::: DATA FOR REVIEW
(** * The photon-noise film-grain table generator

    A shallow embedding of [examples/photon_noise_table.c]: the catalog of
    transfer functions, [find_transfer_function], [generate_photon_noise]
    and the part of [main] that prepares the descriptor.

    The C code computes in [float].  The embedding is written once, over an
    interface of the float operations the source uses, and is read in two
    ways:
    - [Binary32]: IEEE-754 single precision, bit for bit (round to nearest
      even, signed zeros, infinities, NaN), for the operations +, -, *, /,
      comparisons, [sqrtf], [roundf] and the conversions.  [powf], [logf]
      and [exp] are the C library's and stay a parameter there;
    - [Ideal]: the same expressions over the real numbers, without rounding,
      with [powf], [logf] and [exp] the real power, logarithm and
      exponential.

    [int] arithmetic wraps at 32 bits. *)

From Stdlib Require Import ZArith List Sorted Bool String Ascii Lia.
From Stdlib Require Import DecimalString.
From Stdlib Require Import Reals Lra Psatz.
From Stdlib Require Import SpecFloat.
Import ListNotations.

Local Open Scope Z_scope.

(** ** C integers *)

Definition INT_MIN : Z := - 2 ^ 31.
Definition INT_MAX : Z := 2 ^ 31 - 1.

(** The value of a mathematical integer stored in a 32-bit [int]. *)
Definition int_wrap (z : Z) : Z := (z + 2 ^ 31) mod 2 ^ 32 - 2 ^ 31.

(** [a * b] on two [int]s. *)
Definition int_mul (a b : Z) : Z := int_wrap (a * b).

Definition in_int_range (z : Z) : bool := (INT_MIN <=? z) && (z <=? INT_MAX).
::::::
**GOAL OF THE EXERCISE:**
The first line of the entries, the line with "Definition INT_MAX : Z := 2 ^ 31 - 1.", and every line between them should be retyped exactly, and nothing else.

**ANSWER BOX:**
(** * The photon-noise film-grain table generator

    A shallow embedding of [examples/photon_noise_table.c]: the catalog of
    transfer functions, [find_transfer_function], [generate_photon_noise]
    and the part of [main] that prepares the descriptor.

    The C code computes in [float].  The embedding is written once, over an
    interface of the float operations the source uses, and is read in two
    ways:
    - [Binary32]: IEEE-754 single precision, bit for bit (round to nearest
      even, signed zeros, infinities, NaN), for the operations +, -, *, /,
      comparisons, [sqrtf], [roundf] and the conversions.  [powf], [logf]
      and [exp] are the C library's and stay a parameter there;
    - [Ideal]: the same expressions over the real numbers, without rounding,
      with [powf], [logf] and [exp] the real power, logarithm and
      exponential.

    [int] arithmetic wraps at 32 bits. *)

From Stdlib Require Import ZArith List Sorted Bool String Ascii Lia.
From Stdlib Require Import DecimalString.
From Stdlib Require Import Reals Lra Psatz.
From Stdlib Require Import SpecFloat.
Import ListNotations.

Local Open Scope Z_scope.

(** ** C integers *)

Definition INT_MIN : Z := - 2 ^ 31.
Definition INT_MAX : Z := 2 ^ 31 - 1.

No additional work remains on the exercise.